(** Collecting stream data never leaves a stream's buffer; the frames are
    what the application wrote, and fresh data stays within the peer's limit. *)
Lemma collect_streams_ok W lvl c : safe W c ->
  exists fs m t x, collect_streams lvl c = Some (fs, set_conn_send_total t (set_streams m (set_conn_send_max_data x c))) /\
    safe_pulled W fs (set_conn_send_total t (set_streams m (set_conn_send_max_data x c))) /\
    Forall (fun sf => frame_genuine (W (sf_stream_id sf)) sf) fs.
Proof.
  intros H. unfold collect_streams. destruct (bool_decide (lvl = LApplication)).
  2: { exists [], (streams_ c), (conn_send_total_ c), (conn_send_max_data_ c). replace (set_conn_send_total _ _) with c by by destruct c.
       split; [done|]. split; [by apply safe_pulled_nil|constructor]. }
  cbv zeta. set (md := initial_max_data _). pose proof (peer_data_range (tls_ c)) as Hmd. fold md in Hmd.
  set (x := Z.max (conn_send_max_data_ c) md).
  assert (Ec : (if conn_send_max_data_ c <? md then set_conn_send_max_data md c else c) = set_conn_send_max_data x c).
  { unfold x. destruct (Z.ltb_spec (conn_send_max_data_ c) md); [by rewrite Z.max_r by lia|]. rewrite Z.max_l by lia. by destruct c. }
  rewrite Ec. cbn [set_conn_send_max_data conn_send_total_ conn_send_max_data_ streams_]. destruct H as ([[l Hab] H] & Hw1 & Hw2). unfold u64_ok in Hmd.
  set (cb := if conn_send_total_ c <? x then x - conn_send_total_ c else 0).
  assert (Hx : x < 2 ^ 64 /\ conn_send_max_data_ c <= x) by (unfold x; lia).
  assert (Hcb : 0 <= cb /\ conn_send_total_ c + cb <= x) by (unfold cb; destruct (Z.ltb_spec (conn_send_total_ c) x); lia).
  destruct (pull_streams_ok W (fun sid => flight sid (sent_ c)) (streams_ c) l cb (conn_send_total_ c) [] Hab) as (m & t & fs & -> & Hk & Ht & Hf & Hok); [done|lia..|].
  cbn [mbind option_bind app]. exists fs, m, t, x. split; [done|]. split.
  - split; [|cbn; lia]. split; [exists l; eapply above_keys; [symmetry; exact Hk|done]|]. intros sid. cbn. destruct (decide (l < sid)) as [|Hle]; [by apply Hok|].
    specialize (H sid). rewrite (above_find l (streams_ c) sid Hab) in H by lia. assert (Hab' : above l m) by (eapply above_keys; [symmetry; exact Hk|done]).
    rewrite (above_find l m sid Hab') by lia. rewrite ranges_of_none; [by rewrite app_nil_r|]. eapply Forall_impl; [exact Hf|]. intros sf [? _]. lia.
  - eapply Forall_impl; [exact Hf|]. by intros sf [_ ?].
Qed.

Lemma collect_ack_view lvl c : send_view (collect_ack lvl c).2 = send_view c.
Proof. unfold collect_ack. cbv zeta. destruct (needs_ack _); [|done]. by destruct (build_ack_frame _ _). Qed.

Lemma collect_ok W lvl c : safe W c ->
  exists o c', collect lvl c = Some (o, c') /\ safe_pulled W (o_streams o) c' /\
    Forall (fun sf => frame_genuine (W (sf_stream_id sf)) sf) (o_streams o).
Proof.
  intros H. unfold collect. cbv zeta. set (c1 := set_crypto_pending _ c). assert (H1 : safe W c1) by by apply (safe_view W c).
  destruct (collect_streams_ok W lvl c1 H1) as (fs & m & t & x & -> & H2 & Hf). cbn [mbind option_bind].
  set (c2 := set_conn_send_total _ _) in *. pose proof (collect_ack_view lvl c2) as E3. destruct (collect_ack lvl c2) as [ack c3]. cbn [snd] in E3.
  assert (E4 : send_view (collect_path_responses lvl c3).2 = send_view c3) by (unfold collect_path_responses; by case_match).
  destruct (collect_path_responses lvl c3) as [path c4]. cbn [snd] in E4.
  assert (E5 : send_view (collect_control lvl c4).2 = send_view c4) by (unfold collect_control; by case_match).
  destruct (collect_control lvl c4) as [ctl c5]. cbn [snd] in E5. eexists _, c5. split; [done|]. split; [|done]. apply (safe_pulled_view W fs c2); [congruence|done].
Qed.

Lemma count_unvalidated_view n c : send_view (count_unvalidated n c) = send_view c.
Proof. unfold count_unvalidated. by case_match. Qed.

Lemma send_close_view lvl f c c' : send_close lvl f c = Some c' -> send_view c' = send_view c.
Proof.
  unfold send_close. destruct (negb _); [by intros [= <-]|]. intros E. apply bind_Some in E as (pl & _ & E). cbn [take_pn] in E. cbv zeta in E.
  apply bind_Some in E as (dg & _ & [= <-]). destruct dg as [dg|]; [|done]. unfold send_datagram. 
  match goal with |- send_view (set_pending_close _ (set_wire _ ?x)) = _ => change (send_view x = send_view c) end. by rewrite count_unvalidated_view.
Qed.

Lemma track_and_send_safe W lvl o pn dg c : safe_pulled W (o_streams o) c -> safe W (track_and_send clock lvl o pn dg c).
Proof.
  intros H. unfold track_and_send. cbn [read_clock]. cbv zeta. set (c1 := set_ticks _ c). set (r := mkSentRecord _ _ _ _ _ _).
  assert (H1 : safe W (set_sent_at_level lvl (sm_emplace pn r (sent_at_level lvl c1)) c1)) by (apply safe_emplace; by apply (safe_pulled_view W _ c)).
  set (c2 := set_sent_at_level _ _ _) in *. set (c3 := if eliciting lvl o then _ else c2). assert (E3 : send_view c3 = send_view c2) by (unfold c3; by case_match).
  set (c4 := if _ && _ then _ else c3). assert (E4 : send_view c4 = send_view c3) by (unfold c4; by case_match).
  apply (safe_view W c2); [|done]. rewrite <- E3, <- E4, <- (count_unvalidated_view (#dg) c4). done.
Qed.

Lemma build_and_send_safe W lvl c b c' : safe W c -> build_and_send clock lvl c = Some (b, c') -> safe W c'.
Proof.
  intros H E. unfold build_and_send in E. destruct (negb _); [by injection E as <- <-|]. case_decide; [by injection E as <- <-|].
  destruct (pending_close_ c) as [f|].
  { apply bind_Some in E as (c1 & E1 & [= <- <-]). apply (safe_view W c); [by eapply send_close_view|done]. }
  destruct (amplification_blocked c); [by injection E as <- <-|]. destruct (collect_ok W lvl c H) as (o & c1 & E1 & H1 & _). rewrite E1 in E. cbn [mbind option_bind] in E.
  destruct (nothing_to_send o); [injection E as <- <-; by eapply safe_pulled_drop|]. apply bind_Some in E as (pl & _ & E). cbn [take_pn] in E. cbv zeta in E.
  set (c2 := set_space _ _ c1) in E. assert (H2 : safe_pulled W (o_streams o) c2) by by apply (safe_pulled_view W _ c1).
  apply bind_Some in E as ([dg|] & _ & [= <- <-]); [by apply track_and_send_safe|by eapply safe_pulled_drop].
Qed.

Context {lib_laws : CryptoLibLaws}.

Lemma deliver_frames_safe W lvl payload c c' : safe W c -> bytes_ok payload -> deliver_frames clock lvl payload c = Some c' -> safe W c'.
Proof.
  intros H Hb E. unfold deliver_frames in E. apply bind_Some in E as ([fs|] & Ep & E).
  2: { injection E as <-. apply (safe_view W c); [apply initiate_close_view|done]. }
  pose proof (parse_frames_ranges payload fs Hb Ep) as Hf. clear Ep. revert c H E. induction Hf as [|f fs Hf _ IH]; intros c H E; cbn [for_each] in E; [by injection E as <-|].
  apply bind_Some in E as (c1 & E1 & E). eapply IH; [|exact E]. by eapply on_frame_safe.
Qed.

Lemma accept_packet_safe W lvl pn payload c c' : safe W c -> bytes_ok payload -> accept_packet clock lvl pn payload c = Some c' -> safe W c'.
Proof.
  intros H Hb E. unfold accept_packet in E. cbv zeta in E. apply bind_Some in E as (c1 & E1 & [= <-]). apply (safe_view W c1); [done|].
  eapply deliver_frames_safe; [|done|exact E1]. apply (safe_view W c); [|done]. by case_match.
Qed.

Lemma xor_at_bytes i m l : byte_ok m -> bytes_ok l -> bytes_ok (xor_at i m l).
Proof.
  intros Hm Hl. unfold xor_at, bytes_ok in *. apply Forall_lookup. intros j x E. rewrite list_lookup_alter in E. rewrite Forall_lookup in Hl.
  case_decide; [|by eapply Hl]. subst. apply fmap_Some in E as (y & Ey & ->). apply lxor_byte; [by eapply Hl|done].
Qed.

Lemma mask_pn_bytes mask off n : forall l, bytes_ok mask -> bytes_ok l -> bytes_ok (mask_pn mask off n l).
Proof.
  revert off n. induction mask as [|m mask IH]; intros off n l Hm Hl; destruct n; cbn [mask_pn]; try done. inversion Hm; subst. apply IH; [done|]. by apply xor_at_bytes.
Qed.

Lemma unmask_bytes mask fm off l : bytes_ok mask -> byte_ok fm -> bytes_ok l -> bytes_ok (unmask mask fm off l).1.
Proof.
  intros Hm Hf Hl. unfold unmask. cbn [fst]. apply mask_pn_bytes; [by apply Forall_drop|]. apply xor_at_bytes; [|done].
  assert (Hd : byte_ok (default 0 (mask !! 0%nat))).
  { destruct (mask !! 0%nat) eqn:E; cbn; [|unfold byte_ok; lia]. unfold bytes_ok in Hm. rewrite Forall_lookup in Hm. by eapply Hm. }
  by apply land_byte.
Qed.

Lemma open_inplace_bytes ctx n aad ct p : bytes_ok ct -> open_inplace ctx n aad ct = Some p -> bytes_ok p.
Proof. unfold open_inplace. intros Hb E. apply bind_Some in E as ([a k] & _ & E). destruct (_ =? _)%nat; [done|]. by eapply open_bytes. Qed.

Lemma open_long_bytes sp pkt pn_off len pn pl : bytes_ok pkt -> open_long sp pkt pn_off len = Some (Some (pn, pl)) -> bytes_ok pl.
Proof.
  intros Hb. unfold open_long. case_match; [done|]. case_match; [done|]. cbv zeta. set (mask := hp_mask _ _ _).
  pose proof (unmask_bytes mask 0x0F (Z.to_nat pn_off) pkt (mask_bytes _ _ _ ltac:(by apply Forall_take, Forall_drop)) ltac:(by unfold byte_ok; lia) Hb) as Hu. destruct (unmask _ _ _ _) as [pkt' n]. cbn [fst] in Hu.
  case_match; [done|]. case_match; [done|]. intros [= E]. apply bind_Some in E as (p & E & [= _ <-]). eapply open_inplace_bytes; [|exact E]. by apply Forall_take, Forall_drop.
Qed.

Lemma process_long_packet_safe W dg off c c' off' n : bytes_ok dg -> safe W c -> process_long_packet clock dg off c = Some (c', off', n) -> safe W c'.
Proof.
  intros Hb H E. unfold process_long_packet in E. destruct (parse_long_header dg off []) as [[hdr cursor]|]; [|by injection E as <- _ _].
  destruct (level_of_type (type hdr)) as [lvl|]; [|by injection E as <- _ _]. cbv zeta in E. destruct (negb _); [by injection E as <- _ _|].
  apply bind_Some in E as ([[pn pl]|] & Eo & E); [|by injection E as <- _ _]. apply bind_Some in E as (c1 & E1 & [= <- _ _]).
  eapply accept_packet_safe; [exact H| |exact E1]. eapply open_long_bytes; [|exact Eo]. by apply Forall_take, Forall_drop.
Qed.

Lemma open_short_bytes sp kp pn aad ct pl sp' : bytes_ok ct -> open_short sp kp pn aad ct = Some (Some (pl, sp')) -> bytes_ok pl.
Proof.
  intros Hb. unfold open_short. destruct (_ =? _).
  - intros [= E]. apply bind_Some in E as (p & E & [= <- _]). by eapply open_inplace_bytes.
  - destruct (negb _); [done|]. destruct (open_inplace _ _ _ _) as [p|] eqn:E; [|done]. intros E'. apply bind_Some in E' as (s1 & _ & E'). apply bind_Some in E' as (s2 & _ & [= <- _]).
    by eapply open_inplace_bytes.
Qed.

___

## [REQUIRED WORK]
From the line containing "Lemma open_inplace_bytes ctx" through the final line of the listing above, retype every line exactly; leave out everything else.

## [OUTPUT FOR THIS TASK]
Lemma open_inplace_bytes ctx n aad ct p : bytes_ok ct -> open_inplace ctx n aad ct = Some p -> bytes_ok p.
Proof. unfold open_inplace. intros Hb E. apply bind_Some in E as ([a k] & _ & E). destruct (_ =? _)%nat; [done|]. by eapply open_bytes. Qed.

Lemma open_long_bytes sp pkt pn_off len pn pl : bytes_ok pkt -> open_long sp pkt pn_off len = Some (Some (pn, pl)) -> bytes_ok pl.
Proof.
  intros Hb. unfold open_long. case_match; [done|]. case_match; [done|]. cbv zeta. set (mask := hp_mask _ _ _).
  pose proof (unmask_bytes mask 0x0F (Z.to_nat pn_off) pkt (mask_bytes _ _ _ ltac:(by apply Forall_take, Forall_drop)) ltac:(by unfold byte_ok; lia) Hb) as Hu. destruct (unmask _ _ _ _) as [pkt' n]. cbn [fst] in Hu.
  case_match; [done|]. case_match; [done|]. intros [= E]. apply bind_Some in E as (p & E & [= _ <-]). eapply open_inplace_bytes; [|exact E]. by apply Forall_take, Forall_drop.
Qed.

Lemma process_long_packet_safe W dg off c c' off' n : bytes_ok dg -> safe W c -> process_long_packet clock dg off c = Some (c', off', n) -> safe W c'.
Proof.
  intros Hb H E. unfold process_long_packet in E. destruct (parse_long_header dg off []) as [[hdr cursor]|]; [|by injection E as <- _ _].
  destruct (level_of_type (type hdr)) as [lvl|]; [|by injection E as <- _ _]. cbv zeta in E. destruct (negb _); [by injection E as <- _ _|].
  apply bind_Some in E as ([[pn pl]|] & Eo & E); [|by injection E as <- _ _]. apply bind_Some in E as (c1 & E1 & [= <- _ _]).
  eapply accept_packet_safe; [exact H| |exact E1]. eapply open_long_bytes; [|exact Eo]. by apply Forall_take, Forall_drop.
Qed.

Lemma open_short_bytes sp kp pn aad ct pl sp' : bytes_ok ct -> open_short sp kp pn aad ct = Some (Some (pl, sp')) -> bytes_ok pl.
Proof.
  intros Hb. unfold open_short. destruct (_ =? _).
  - intros [= E]. apply bind_Some in E as (p & E & [= <- _]). by eapply open_inplace_bytes.
  - destruct (negb _); [done|]. destruct (open_inplace _ _ _ _) as [p|] eqn:E; [|done]. intros E'. apply bind_Some in E' as (s1 & _ & E'). apply bind_Some in E' as (s2 & _ & [= <- _]).
    by eapply open_inplace_bytes.
Qed.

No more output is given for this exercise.